[Dataset entries]
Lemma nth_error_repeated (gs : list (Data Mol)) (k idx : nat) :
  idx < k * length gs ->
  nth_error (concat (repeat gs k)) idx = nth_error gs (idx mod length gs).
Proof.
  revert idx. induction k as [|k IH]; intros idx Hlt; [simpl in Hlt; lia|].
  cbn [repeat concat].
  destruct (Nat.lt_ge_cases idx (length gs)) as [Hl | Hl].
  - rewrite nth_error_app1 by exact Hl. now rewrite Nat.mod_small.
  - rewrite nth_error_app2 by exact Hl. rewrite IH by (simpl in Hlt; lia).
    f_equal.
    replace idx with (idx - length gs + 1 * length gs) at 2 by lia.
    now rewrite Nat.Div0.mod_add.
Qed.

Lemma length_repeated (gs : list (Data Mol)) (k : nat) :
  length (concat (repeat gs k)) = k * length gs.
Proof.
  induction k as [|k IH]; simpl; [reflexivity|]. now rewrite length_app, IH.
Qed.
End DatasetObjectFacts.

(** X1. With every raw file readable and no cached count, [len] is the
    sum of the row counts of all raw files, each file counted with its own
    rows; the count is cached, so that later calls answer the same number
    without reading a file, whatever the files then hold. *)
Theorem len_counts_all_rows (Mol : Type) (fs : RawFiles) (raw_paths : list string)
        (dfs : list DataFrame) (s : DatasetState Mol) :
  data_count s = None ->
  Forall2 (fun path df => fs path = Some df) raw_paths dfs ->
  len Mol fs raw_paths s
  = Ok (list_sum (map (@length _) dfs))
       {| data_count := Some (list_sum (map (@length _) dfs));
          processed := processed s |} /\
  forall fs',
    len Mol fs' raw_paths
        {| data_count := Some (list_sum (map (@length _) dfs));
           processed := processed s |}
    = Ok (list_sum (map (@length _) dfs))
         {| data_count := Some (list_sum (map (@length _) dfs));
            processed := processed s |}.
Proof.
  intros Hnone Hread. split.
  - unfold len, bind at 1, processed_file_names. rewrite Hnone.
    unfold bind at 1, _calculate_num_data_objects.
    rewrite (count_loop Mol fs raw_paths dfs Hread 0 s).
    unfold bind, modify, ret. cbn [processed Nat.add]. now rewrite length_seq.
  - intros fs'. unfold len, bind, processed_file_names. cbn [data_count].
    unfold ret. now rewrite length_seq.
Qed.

Task to complete =
Starting with the first entry and ending with the last, give all of them again unchanged.

Output below =
Lemma nth_error_repeated (gs : list (Data Mol)) (k idx : nat) :
  idx < k * length gs ->
  nth_error (concat (repeat gs k)) idx = nth_error gs (idx mod length gs).
Proof.
  revert idx. induction k as [|k IH]; intros idx Hlt; [simpl in Hlt; lia|].
  cbn [repeat concat].
  destruct (Nat.lt_ge_cases idx (length gs)) as [Hl | Hl].
  - rewrite nth_error_app1 by exact Hl. now rewrite Nat.mod_small.
  - rewrite nth_error_app2 by exact Hl. rewrite IH by (simpl in Hlt; lia).
    f_equal.
    replace idx with (idx - length gs + 1 * length gs) at 2 by lia.
    now rewrite Nat.Div0.mod_add.
Qed.

Lemma length_repeated (gs : list (Data Mol)) (k : nat) :
  length (concat (repeat gs k)) = k * length gs.
Proof.
  induction k as [|k IH]; simpl; [reflexivity|]. now rewrite length_app, IH.
Qed.
End DatasetObjectFacts.

(** X1. With every raw file readable and no cached count, [len] is the
    sum of the row counts of all raw files, each file counted with its own
    rows; the count is cached, so that later calls answer the same number
    without reading a file, whatever the files then hold. *)
Theorem len_counts_all_rows (Mol : Type) (fs : RawFiles) (raw_paths : list string)
        (dfs : list DataFrame) (s : DatasetState Mol) :
  data_count s = None ->
  Forall2 (fun path df => fs path = Some df) raw_paths dfs ->
  len Mol fs raw_paths s
  = Ok (list_sum (map (@length _) dfs))
       {| data_count := Some (list_sum (map (@length _) dfs));
          processed := processed s |} /\
  forall fs',
    len Mol fs' raw_paths
        {| data_count := Some (list_sum (map (@length _) dfs));
           processed := processed s |}
    = Ok (list_sum (map (@length _) dfs))
         {| data_count := Some (list_sum (map (@length _) dfs));
            processed := processed s |}.
Proof.
  intros Hnone Hread. split.
  - unfold len, bind at 1, processed_file_names. rewrite Hnone.
    unfold bind at 1, _calculate_num_data_objects.
    rewrite (count_loop Mol fs raw_paths dfs Hread 0 s).
    unfold bind, modify, ret. cbn [processed Nat.add]. now rewrite length_seq.
  - intros fs'. unfold len, bind, processed_file_names. cbn [data_count].
    unfold ret. now rewrite length_seq.
Qed.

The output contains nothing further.